┌─ THE DATA

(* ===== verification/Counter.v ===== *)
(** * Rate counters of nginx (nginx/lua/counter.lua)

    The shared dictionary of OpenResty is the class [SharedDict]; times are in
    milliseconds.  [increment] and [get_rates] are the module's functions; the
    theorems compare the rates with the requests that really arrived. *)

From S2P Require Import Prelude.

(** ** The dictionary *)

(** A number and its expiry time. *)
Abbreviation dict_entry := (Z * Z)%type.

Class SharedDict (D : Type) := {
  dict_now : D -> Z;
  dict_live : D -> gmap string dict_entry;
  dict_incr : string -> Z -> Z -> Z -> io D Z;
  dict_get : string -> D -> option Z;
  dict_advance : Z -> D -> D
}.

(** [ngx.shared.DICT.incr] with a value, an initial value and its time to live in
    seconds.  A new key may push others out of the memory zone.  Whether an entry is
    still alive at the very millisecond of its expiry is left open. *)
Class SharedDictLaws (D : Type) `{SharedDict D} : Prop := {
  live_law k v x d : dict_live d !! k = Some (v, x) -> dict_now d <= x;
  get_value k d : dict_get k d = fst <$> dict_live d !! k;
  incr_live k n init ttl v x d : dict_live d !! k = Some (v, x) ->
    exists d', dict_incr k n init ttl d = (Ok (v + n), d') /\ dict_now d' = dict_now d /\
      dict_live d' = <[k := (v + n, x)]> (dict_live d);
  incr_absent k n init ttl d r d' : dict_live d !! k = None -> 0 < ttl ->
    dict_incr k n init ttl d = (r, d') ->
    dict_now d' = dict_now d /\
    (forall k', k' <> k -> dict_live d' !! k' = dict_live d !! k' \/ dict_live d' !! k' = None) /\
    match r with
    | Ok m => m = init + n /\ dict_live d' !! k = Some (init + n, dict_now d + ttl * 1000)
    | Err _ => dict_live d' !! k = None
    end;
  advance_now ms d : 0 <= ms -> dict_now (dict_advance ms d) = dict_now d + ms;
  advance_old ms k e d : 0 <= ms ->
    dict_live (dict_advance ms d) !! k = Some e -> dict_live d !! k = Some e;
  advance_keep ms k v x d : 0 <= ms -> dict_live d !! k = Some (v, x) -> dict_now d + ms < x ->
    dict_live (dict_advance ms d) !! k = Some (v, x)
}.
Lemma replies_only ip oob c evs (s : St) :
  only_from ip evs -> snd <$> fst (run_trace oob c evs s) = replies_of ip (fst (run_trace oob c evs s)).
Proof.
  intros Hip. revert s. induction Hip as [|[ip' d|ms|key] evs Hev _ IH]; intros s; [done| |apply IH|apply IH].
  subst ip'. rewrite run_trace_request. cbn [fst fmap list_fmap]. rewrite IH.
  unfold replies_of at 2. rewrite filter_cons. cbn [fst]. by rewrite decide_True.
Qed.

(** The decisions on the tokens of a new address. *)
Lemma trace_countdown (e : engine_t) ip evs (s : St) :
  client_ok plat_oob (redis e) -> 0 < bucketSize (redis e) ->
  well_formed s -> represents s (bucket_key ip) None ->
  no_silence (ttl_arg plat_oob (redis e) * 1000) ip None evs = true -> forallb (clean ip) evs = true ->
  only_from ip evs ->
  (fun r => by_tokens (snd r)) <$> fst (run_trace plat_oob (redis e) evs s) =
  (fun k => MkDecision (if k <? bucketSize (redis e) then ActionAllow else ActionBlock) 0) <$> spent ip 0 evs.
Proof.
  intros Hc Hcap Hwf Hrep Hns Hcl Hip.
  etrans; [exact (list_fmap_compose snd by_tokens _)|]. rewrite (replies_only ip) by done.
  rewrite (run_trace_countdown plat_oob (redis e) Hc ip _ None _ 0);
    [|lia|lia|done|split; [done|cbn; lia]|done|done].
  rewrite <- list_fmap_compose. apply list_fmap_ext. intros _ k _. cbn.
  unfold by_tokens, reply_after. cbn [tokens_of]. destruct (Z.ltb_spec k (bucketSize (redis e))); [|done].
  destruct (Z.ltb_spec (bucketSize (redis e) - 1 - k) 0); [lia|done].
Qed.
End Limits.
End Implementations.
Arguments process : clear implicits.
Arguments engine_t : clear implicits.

└─
┌─ THE DATA

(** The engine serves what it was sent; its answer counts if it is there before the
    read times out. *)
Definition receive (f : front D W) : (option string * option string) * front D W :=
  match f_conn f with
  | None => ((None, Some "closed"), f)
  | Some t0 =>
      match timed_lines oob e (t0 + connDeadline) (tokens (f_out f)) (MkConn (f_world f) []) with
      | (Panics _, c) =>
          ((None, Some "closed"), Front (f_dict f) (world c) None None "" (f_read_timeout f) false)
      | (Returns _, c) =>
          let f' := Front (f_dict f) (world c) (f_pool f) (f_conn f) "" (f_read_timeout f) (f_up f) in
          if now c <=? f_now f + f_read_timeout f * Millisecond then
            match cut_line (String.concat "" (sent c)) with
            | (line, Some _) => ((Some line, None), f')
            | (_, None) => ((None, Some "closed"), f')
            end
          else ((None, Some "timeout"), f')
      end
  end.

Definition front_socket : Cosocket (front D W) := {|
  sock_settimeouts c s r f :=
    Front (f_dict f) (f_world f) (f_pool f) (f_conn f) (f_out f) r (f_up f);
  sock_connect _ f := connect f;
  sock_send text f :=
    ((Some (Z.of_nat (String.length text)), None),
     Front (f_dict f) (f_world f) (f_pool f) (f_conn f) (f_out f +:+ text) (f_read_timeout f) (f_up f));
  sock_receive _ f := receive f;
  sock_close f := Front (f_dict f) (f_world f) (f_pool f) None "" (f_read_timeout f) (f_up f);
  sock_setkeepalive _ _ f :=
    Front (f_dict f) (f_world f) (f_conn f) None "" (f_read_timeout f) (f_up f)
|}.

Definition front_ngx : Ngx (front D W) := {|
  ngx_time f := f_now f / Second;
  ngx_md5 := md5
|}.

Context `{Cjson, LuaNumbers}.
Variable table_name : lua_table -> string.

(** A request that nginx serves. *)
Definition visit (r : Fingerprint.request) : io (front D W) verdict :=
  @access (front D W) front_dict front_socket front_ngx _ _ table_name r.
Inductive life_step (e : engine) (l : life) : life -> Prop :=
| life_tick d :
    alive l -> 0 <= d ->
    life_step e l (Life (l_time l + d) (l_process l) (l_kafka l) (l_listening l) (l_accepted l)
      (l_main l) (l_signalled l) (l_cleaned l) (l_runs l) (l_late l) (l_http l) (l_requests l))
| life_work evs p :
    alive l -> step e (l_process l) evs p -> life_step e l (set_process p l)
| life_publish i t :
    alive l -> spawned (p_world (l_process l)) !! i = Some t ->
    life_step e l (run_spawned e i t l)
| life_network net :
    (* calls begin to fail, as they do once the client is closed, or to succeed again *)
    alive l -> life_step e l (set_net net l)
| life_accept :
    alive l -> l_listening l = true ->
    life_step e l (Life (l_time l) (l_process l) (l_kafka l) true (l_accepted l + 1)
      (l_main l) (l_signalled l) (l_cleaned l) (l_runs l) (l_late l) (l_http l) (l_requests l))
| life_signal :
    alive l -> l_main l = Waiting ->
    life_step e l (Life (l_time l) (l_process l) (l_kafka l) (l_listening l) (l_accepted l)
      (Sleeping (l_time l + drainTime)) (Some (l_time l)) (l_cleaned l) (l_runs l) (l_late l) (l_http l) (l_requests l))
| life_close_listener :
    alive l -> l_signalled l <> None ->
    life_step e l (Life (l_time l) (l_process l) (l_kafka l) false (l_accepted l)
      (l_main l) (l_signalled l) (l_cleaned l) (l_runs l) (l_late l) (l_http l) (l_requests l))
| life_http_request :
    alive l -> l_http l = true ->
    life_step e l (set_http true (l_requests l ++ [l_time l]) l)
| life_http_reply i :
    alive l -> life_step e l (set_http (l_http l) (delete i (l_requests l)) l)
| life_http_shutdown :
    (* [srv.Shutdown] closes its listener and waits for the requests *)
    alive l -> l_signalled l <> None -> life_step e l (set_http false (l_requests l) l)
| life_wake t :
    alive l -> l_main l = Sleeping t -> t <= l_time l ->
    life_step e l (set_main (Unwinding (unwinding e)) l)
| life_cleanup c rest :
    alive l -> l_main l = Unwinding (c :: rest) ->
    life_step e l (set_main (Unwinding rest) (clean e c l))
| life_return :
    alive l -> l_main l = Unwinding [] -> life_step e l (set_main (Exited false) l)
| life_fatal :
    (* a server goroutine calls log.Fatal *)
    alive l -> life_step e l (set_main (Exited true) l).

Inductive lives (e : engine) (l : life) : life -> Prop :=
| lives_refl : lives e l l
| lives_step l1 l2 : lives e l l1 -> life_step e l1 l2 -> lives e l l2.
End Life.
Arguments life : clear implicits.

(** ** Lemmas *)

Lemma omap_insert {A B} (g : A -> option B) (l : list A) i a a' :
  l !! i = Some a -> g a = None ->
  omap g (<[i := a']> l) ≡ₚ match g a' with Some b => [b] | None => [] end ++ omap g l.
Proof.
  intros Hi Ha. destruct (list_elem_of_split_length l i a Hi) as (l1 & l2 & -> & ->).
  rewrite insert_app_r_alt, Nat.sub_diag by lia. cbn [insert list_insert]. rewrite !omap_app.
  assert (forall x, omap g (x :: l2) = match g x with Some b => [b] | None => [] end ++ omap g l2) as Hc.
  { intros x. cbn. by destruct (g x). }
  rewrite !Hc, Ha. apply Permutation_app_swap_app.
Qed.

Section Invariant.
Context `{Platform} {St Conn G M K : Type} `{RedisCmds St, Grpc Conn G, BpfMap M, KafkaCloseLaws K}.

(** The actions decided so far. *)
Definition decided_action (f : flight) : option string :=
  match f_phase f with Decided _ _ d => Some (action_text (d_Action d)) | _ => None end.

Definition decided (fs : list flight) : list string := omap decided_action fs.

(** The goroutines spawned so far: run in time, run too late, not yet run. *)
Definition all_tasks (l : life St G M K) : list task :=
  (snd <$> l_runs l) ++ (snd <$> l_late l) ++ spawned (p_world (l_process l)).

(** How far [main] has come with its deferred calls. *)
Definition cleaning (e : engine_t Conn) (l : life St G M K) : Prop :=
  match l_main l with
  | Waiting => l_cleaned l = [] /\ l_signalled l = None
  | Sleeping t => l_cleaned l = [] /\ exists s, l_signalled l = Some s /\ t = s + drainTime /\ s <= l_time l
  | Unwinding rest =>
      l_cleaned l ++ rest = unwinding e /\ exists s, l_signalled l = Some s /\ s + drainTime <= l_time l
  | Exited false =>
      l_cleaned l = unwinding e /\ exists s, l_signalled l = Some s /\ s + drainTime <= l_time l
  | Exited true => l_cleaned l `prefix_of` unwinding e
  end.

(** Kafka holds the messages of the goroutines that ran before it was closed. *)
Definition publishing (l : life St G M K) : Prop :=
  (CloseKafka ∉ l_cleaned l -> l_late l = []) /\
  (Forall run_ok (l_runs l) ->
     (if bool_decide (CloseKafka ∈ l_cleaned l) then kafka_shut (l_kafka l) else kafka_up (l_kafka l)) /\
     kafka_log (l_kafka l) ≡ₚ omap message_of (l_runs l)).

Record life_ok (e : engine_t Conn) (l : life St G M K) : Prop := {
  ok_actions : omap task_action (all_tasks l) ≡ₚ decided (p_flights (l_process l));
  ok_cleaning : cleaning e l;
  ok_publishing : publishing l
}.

└─
┌─ THE DATA

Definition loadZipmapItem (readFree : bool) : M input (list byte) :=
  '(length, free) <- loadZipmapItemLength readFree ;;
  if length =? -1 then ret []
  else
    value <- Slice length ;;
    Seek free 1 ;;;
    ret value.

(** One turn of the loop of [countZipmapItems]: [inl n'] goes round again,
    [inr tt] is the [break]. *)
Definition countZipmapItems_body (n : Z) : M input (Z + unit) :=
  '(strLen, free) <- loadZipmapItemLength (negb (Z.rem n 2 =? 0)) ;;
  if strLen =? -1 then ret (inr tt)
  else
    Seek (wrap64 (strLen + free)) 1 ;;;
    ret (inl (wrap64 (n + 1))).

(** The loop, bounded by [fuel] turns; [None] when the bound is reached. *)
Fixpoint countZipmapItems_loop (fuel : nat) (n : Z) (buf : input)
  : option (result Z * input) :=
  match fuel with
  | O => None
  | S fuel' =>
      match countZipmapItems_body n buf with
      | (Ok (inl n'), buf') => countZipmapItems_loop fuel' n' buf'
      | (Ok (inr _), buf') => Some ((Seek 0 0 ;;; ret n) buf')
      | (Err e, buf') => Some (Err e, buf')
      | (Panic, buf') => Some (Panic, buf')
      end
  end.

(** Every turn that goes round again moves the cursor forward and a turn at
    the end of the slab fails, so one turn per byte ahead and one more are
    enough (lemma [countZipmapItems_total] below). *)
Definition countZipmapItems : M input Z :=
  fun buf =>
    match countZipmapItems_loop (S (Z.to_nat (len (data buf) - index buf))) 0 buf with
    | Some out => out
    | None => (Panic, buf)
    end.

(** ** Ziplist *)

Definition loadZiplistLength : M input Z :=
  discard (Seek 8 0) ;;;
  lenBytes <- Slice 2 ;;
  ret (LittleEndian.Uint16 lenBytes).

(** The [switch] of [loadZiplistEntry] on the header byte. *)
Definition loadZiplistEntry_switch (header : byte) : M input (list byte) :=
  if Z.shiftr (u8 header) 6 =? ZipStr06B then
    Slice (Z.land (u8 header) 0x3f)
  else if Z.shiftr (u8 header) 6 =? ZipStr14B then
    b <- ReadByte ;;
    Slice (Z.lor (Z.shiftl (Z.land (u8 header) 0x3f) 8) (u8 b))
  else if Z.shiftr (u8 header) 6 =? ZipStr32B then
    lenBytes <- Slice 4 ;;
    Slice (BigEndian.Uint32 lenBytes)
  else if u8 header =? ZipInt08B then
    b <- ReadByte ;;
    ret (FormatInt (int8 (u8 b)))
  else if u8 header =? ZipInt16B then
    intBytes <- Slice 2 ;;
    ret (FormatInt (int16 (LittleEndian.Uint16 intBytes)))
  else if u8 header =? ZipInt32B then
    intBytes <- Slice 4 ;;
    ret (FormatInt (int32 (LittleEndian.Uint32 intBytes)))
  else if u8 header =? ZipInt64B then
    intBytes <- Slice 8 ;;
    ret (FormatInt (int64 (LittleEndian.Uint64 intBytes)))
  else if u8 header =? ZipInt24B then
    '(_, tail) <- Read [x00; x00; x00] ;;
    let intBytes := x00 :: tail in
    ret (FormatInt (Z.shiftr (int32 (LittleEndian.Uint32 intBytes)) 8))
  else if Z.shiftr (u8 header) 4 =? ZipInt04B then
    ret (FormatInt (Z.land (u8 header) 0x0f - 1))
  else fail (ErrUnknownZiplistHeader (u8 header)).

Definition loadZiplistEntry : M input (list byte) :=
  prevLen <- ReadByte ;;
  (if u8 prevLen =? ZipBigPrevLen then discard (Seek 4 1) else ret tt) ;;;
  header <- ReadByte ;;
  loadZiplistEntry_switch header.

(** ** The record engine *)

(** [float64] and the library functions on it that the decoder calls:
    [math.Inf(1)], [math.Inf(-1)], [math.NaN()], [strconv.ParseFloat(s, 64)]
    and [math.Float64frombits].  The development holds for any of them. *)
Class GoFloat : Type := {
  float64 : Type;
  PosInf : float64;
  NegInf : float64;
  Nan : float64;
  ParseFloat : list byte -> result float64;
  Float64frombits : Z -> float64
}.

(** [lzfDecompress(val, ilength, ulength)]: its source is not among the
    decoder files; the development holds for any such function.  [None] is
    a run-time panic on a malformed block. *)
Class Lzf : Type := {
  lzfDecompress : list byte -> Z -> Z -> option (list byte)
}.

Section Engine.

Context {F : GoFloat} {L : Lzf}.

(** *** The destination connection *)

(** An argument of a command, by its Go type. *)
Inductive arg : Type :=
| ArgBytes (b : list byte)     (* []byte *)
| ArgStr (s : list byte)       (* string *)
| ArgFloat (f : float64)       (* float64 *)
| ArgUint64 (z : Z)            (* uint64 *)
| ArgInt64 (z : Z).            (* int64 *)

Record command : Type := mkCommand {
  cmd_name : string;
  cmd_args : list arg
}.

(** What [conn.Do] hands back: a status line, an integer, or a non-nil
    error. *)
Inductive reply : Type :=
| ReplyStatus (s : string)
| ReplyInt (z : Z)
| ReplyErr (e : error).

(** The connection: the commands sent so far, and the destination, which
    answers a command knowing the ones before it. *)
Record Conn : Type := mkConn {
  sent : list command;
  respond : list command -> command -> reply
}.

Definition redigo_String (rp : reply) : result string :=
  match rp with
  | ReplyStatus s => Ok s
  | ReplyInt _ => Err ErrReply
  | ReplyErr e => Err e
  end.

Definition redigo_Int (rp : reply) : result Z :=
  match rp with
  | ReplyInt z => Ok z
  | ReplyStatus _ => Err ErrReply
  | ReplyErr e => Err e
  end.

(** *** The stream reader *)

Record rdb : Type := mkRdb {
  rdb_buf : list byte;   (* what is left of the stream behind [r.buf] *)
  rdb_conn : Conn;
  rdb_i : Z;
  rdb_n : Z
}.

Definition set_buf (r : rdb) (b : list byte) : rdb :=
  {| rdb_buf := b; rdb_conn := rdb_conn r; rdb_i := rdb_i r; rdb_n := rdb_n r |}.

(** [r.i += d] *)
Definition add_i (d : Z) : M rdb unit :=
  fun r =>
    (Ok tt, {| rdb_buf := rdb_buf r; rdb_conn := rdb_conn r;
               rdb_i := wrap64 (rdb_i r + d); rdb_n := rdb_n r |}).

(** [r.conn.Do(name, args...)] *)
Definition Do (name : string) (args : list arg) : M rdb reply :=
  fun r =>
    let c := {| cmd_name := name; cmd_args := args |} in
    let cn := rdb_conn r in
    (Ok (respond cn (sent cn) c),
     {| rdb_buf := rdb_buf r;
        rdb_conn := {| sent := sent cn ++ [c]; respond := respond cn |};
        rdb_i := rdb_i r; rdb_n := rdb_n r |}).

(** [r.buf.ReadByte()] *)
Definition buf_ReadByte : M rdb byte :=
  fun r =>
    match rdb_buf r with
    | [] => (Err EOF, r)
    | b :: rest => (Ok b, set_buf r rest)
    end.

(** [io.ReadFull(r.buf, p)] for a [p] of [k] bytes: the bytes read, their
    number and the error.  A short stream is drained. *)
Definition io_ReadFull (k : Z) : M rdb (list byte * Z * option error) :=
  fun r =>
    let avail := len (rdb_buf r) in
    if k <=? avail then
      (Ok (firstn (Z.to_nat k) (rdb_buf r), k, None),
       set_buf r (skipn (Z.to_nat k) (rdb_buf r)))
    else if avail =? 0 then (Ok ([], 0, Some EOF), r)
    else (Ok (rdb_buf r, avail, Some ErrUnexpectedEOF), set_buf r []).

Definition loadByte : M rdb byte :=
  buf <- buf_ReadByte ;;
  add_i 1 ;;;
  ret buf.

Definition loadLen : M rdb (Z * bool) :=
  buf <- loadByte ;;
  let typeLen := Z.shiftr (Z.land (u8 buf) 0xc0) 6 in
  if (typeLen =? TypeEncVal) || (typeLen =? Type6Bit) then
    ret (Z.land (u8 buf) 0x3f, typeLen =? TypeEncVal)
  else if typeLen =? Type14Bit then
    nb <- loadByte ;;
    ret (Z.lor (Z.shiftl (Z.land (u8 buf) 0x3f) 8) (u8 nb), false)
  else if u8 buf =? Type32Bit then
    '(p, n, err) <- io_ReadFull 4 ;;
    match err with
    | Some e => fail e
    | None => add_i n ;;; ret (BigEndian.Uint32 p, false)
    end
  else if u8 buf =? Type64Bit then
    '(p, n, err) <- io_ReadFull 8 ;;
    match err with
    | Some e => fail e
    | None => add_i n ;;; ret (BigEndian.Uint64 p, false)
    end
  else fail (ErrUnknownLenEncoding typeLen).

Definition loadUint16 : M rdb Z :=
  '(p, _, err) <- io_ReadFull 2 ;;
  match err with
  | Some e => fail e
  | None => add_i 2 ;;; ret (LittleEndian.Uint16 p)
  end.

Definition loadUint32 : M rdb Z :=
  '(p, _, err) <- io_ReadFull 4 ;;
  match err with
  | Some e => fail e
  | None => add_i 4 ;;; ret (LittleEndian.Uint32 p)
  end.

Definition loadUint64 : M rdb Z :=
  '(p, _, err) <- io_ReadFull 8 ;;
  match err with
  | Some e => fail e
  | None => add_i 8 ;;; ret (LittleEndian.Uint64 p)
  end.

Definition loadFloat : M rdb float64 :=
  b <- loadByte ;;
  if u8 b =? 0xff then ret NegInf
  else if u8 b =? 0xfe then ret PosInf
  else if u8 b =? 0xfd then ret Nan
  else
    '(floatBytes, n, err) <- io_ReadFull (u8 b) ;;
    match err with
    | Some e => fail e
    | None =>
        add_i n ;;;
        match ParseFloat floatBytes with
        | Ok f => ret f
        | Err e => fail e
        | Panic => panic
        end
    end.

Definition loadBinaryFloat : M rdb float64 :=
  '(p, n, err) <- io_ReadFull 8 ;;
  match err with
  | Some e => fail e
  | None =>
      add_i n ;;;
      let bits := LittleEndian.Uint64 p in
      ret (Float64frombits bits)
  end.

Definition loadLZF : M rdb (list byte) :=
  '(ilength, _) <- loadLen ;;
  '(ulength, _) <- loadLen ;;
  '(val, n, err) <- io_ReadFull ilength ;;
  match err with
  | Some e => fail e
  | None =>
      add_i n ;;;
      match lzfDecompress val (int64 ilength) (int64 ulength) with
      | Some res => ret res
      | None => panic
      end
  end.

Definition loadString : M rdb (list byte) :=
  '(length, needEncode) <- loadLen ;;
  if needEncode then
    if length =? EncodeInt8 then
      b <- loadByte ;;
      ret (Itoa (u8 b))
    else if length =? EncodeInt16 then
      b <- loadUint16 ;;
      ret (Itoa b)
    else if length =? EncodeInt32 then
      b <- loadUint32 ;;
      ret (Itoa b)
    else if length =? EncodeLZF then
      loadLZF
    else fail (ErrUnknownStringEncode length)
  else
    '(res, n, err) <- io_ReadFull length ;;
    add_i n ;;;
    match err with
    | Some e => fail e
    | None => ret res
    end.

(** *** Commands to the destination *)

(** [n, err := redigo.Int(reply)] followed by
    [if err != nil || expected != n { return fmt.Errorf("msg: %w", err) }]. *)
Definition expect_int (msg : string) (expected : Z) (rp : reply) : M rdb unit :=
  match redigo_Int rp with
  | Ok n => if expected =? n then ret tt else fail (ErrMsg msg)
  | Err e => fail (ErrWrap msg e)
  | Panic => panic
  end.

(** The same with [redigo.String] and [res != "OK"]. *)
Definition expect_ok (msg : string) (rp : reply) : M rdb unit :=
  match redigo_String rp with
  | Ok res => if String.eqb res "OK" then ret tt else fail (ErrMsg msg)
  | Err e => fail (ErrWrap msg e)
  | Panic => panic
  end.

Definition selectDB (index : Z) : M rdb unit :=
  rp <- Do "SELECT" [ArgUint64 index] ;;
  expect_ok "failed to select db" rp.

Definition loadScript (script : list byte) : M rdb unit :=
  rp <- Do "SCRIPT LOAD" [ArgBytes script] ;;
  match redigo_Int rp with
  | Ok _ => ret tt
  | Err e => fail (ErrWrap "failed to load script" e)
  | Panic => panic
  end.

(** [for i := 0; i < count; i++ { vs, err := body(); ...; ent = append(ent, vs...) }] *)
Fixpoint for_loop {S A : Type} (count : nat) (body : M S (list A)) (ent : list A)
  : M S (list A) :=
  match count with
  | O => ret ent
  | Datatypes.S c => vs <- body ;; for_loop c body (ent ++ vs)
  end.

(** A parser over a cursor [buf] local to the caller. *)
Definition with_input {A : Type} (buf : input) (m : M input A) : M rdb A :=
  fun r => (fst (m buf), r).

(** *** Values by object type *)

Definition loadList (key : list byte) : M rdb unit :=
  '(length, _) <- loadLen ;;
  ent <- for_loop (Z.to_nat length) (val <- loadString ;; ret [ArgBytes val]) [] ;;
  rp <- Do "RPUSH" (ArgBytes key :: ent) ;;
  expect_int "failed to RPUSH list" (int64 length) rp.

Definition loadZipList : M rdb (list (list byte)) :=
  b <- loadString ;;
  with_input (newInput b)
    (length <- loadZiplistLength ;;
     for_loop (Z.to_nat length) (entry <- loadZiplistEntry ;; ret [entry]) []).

└─

WORK INSTRUCTIONS:
Tell how many lines in the entries above include the word "lives", and respond with the number alone.

EXPECTED OUTPUT:
3